##### Records for the task #####

(** X4.  The execution time of every returned result is the time from
    entry to the end of the cleanup, also after an install failure, where
    an earlier reading had been stored before the return. *)
Theorem execution_time_includes_cleanup
  (env : Env) (code : str) (timeout : Z) (work_dir : Path)
  (dependencies : option (list str)) (t : list event) (r : Result.t) :
  snd (execute_python_code env code timeout work_dir dependencies t) = Ok r ->
  Result.execution_time r = (time_end env - time_start env)%Z.
Proof.
  intros H. apply returned_inv in H.
  destruct H as [(_ & _ & ->)|(_ & sC & io & s2 & ps & rs & _ & _ & _ & _ & ->)];
    reflexivity.
Qed.

Lemma execution_time_includes_cleanup_witness :
  Result.execution_time (install_failure_result Sample.pip_fails)
  = (time_end Sample.pip_fails - time_start Sample.pip_fails)%Z.
Proof.
  apply (@execution_time_includes_cleanup Sample.pip_fails (lit "print(1)") 30
           (WORK_DIR Sample.cfg) (Some [lit "nonexistent-package-xyz"]) []).
  vm_compute. reflexivity.
Defined.

Section ArtifactLemmas.

Lemma in_files_of (rs : list DirEntry.t) (f : FileResult.t) :
  In f (files_of rs) ->
  exists e content,
    In e rs /\ is_candidate_file e = true /\ DirEntry.read e = Ok content
    /\ f = FileResult.mk (DirEntry.name e) (b64encode content)
             (Z.of_nat (List.length content)).
Proof.
  unfold files_of. intros H. apply in_flat_map in H. destruct H as (e & He & Hf).
  unfold file_of in Hf.
  destruct (is_candidate_file e) eqn:Hc; [|contradiction].
  destruct (DirEntry.read e) as [content|x] eqn:Hr; [|contradiction].
  destruct Hf as [<-|[]]. now exists e, content.
Qed.

Lemma in_plots_of (l : list DirEntry.t) (p : PlotResult.t) :
  In p (plots_of l) ->
  exists e content,
    In e l /\ DirEntry.read e = Ok content
    /\ p = PlotResult.mk (lit "png") (b64encode content).
Proof.
  unfold plots_of. intros H. apply in_flat_map in H. destruct H as (e & He & Hp).
  unfold plot_of in Hp.
  destruct (DirEntry.read e) as [content|x] eqn:Hr; [|contradiction].
  destruct Hp as [<-|[]]. now exists e, content.
Qed.

Lemma startswith_app (p s : str) :
  startswith p s = true -> exists r, s = p ++ r.
Proof.
  revert s. induction p as [|a p IH]; intros s H.
  - now exists s.
  - destruct s as [|b s]; [discriminate|]. simpl in H.
    apply andb_true_iff in H. destruct H as [Hab H].
    apply N.eqb_eq in Hab. subst b.
    destruct (IH s H) as [r ->]. now exists r.
Qed.

Lemma endswith_app (p s : str) :
  endswith p s = true -> exists b, s = b ++ p.
Proof.
  unfold endswith. intros H. apply startswith_app in H. destruct H as [r Hr].
  exists (rev r). rewrite <- (rev_involutive s), Hr, rev_app_distr.
  now rewrite rev_involutive.
Qed.

Lemma rfind_app (c : N) (a b : str) :
  rfind c (a ++ b)
  = match rfind c b with
    | Some i => Some (List.length a + i)%nat
    | None => rfind c a
    end.
Proof.
  induction a as [|x a IH]; simpl.
  - now destruct (rfind c b).
  - rewrite IH. destruct (rfind c b); [reflexivity|].
    now destruct (rfind c a).
Qed.
Lemma C5_witness :
  Rays._checkformat_inputs_dgeom (Rays.DgTuple [PyArr Example.D2; PyArr Example.u1])
  = Ok (<["D" := PyArr Example.D2]> (<["u" := PyArr (normalize Example.u1)]>
          (<["nRays" := PyInt (Nat.max 2 1)]> ∅))).
Proof.
  apply (proj1 (C5_ray_count Example.D2 Example.u1 2 1 _ eq_refl eq_refl
                  (or_introl eq_refl))).
  right. right. split; [reflexivity | lia].
Defined.

(** ** Columns of the arrays built for the directions *)

Section ColumnFacts.
Context {A : Type}.

Lemma row_lookup (c : nat) (d : list A) (i j : nat) :
  j < c -> row c d i !! j = get2 c d i j.
Proof.
  intros Hj. unfold row, get2. rewrite lookup_take, lookup_drop.
  destruct (decide (j < c)); [reflexivity | contradiction].
Qed.

Lemma row_length (r c : nat) (d : list A) (i : nat) :
  length d = r * c -> i < r -> length (row c d i) = c.
Proof.
  intros Hl Hi. unfold row. rewrite length_take, length_drop. nia.
Qed.

Lemma column_eq_intro (r c : nat) (d : list A) (j : nat) (l : list A) :
  length d = r * c -> j < c -> length l = r ->
  (forall i, i < r -> l !! i = get2 c d i j) ->
  column r c d j = l.
Proof.
  intros Hl Hj Hlen Hent. apply list_eq. intros i.
  destruct (decide (i < r)) as [Hi|Hi].
  - rewrite (column_lookup r c d i j Hl Hi Hj). symmetry. apply Hent, Hi.
  - rewrite !lookup_ge_None_2; [reflexivity | lia |].
    rewrite (column_length r c d j Hl Hj). lia.
Qed.

Lemma column_fmap {B} (f : A -> B) (r c : nat) (d : list A) (j : nat) :
  column r c (f <$> d) j = f <$> column r c d j.
Proof.
  unfold column, get2. induction (seq 0 r) as [|i l IH]; [reflexivity|].
  simpl. rewrite list_lookup_fmap. destruct (d !! (i * c + j)); simpl;
    [f_equal|]; exact IH.
Qed.

Lemma length_join_replicate (n : nat) (l : list A) :
  length (mjoin (replicate n l)) = n * length l.
Proof.
  induction n as [|n IH]; [reflexivity|].
  change (replicate (S n) l) with ([l] ++ replicate n l)%list.
  rewrite join_app, length_app, IH. simpl. rewrite length_app. simpl. lia.
Qed.

Lemma length_join_rows (f : nat -> list A) (r c : nat) :
  (forall i, i < r -> length (f i) = c) ->
  length (mjoin (f <$> seq 0 r)) = r * c.
Proof.
  intros Hf. induction r as [|r' IH]; [reflexivity|].
  rewrite seq_S, fmap_app, join_app, length_app.
  rewrite IH by (intros; apply Hf; lia).
  simpl. rewrite length_app, (Hf r') by lia. simpl. lia.
Qed.

Lemma lookup_join_replicate_singleton (n k : nat) (x : A) :
  k < n -> mjoin (replicate n [x]) !! k = Some x.
Proof.
  revert k. induction n as [|m IH]; intros k Hk; [lia|].
  change (replicate (S m) [x]) with ([[x]] ++ replicate m [x])%list.
  rewrite join_app. destruct k as [|k]; [reflexivity|].
  simpl. apply IH. lia.
Qed.
(** ** The enqueue filter *)

Lemma replaceFrom_Forall (m : str -> option nat) (rep : str) (P : N -> Prop) :
  Forall P rep ->
  (forall s, m s <> Some 0) ->
  (forall c s, m (c :: s) = None -> P c) ->
  forall s k, Forall P (replaceFrom m rep k s).
Proof.
  intros Hrep Hpos Hnone. induction s as [|c s IH]; intros k; simpl.
  - destruct (m []); [assumption | constructor].
  - destruct k as [|k]; [|apply IH].
    destruct (m (c :: s)) as [[|n]|] eqn:E.
    + now apply Hpos in E.
    + apply Forall_app. split; [assumption | apply IH].
    + constructor; [now apply (Hnone c s) | apply IH].
Qed.

Lemma dropWhile_Forall (P : N -> Prop) (p : N -> bool) (s : str) :
  Forall P s -> Forall P (dropWhile p s).
Proof.
  induction 1 as [|c s Hc Hs IH]; simpl; [constructor|].
  destruct (p c); [assumption | now constructor].
Qed.

Lemma trim_Forall (P : N -> Prop) (s : str) : Forall P s -> Forall P (trim s).
Proof.
  intros H. unfold trim.
  apply Forall_rev, dropWhile_Forall, Forall_rev, dropWhile_Forall, H.
Qed.

Lemma reSpaces_positive (s : str) : reSpaces s <> Some 0.
Proof.
  unfold reSpaces. destruct (takeWhile isSpace s); simpl; congruence.
Qed.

#####

#### About this exercise:
Repeat exactly the lines above, starting with the first line of the records and finishing with the line holding "Result.execution_time (install_failure_result Sample.pip_fails)". Add no other line.

#### Output below:
(** X4.  The execution time of every returned result is the time from
    entry to the end of the cleanup, also after an install failure, where
    an earlier reading had been stored before the return. *)
Theorem execution_time_includes_cleanup
  (env : Env) (code : str) (timeout : Z) (work_dir : Path)
  (dependencies : option (list str)) (t : list event) (r : Result.t) :
  snd (execute_python_code env code timeout work_dir dependencies t) = Ok r ->
  Result.execution_time r = (time_end env - time_start env)%Z.
Proof.
  intros H. apply returned_inv in H.
  destruct H as [(_ & _ & ->)|(_ & sC & io & s2 & ps & rs & _ & _ & _ & _ & ->)];
    reflexivity.
Qed.

Lemma execution_time_includes_cleanup_witness :
  Result.execution_time (install_failure_result Sample.pip_fails)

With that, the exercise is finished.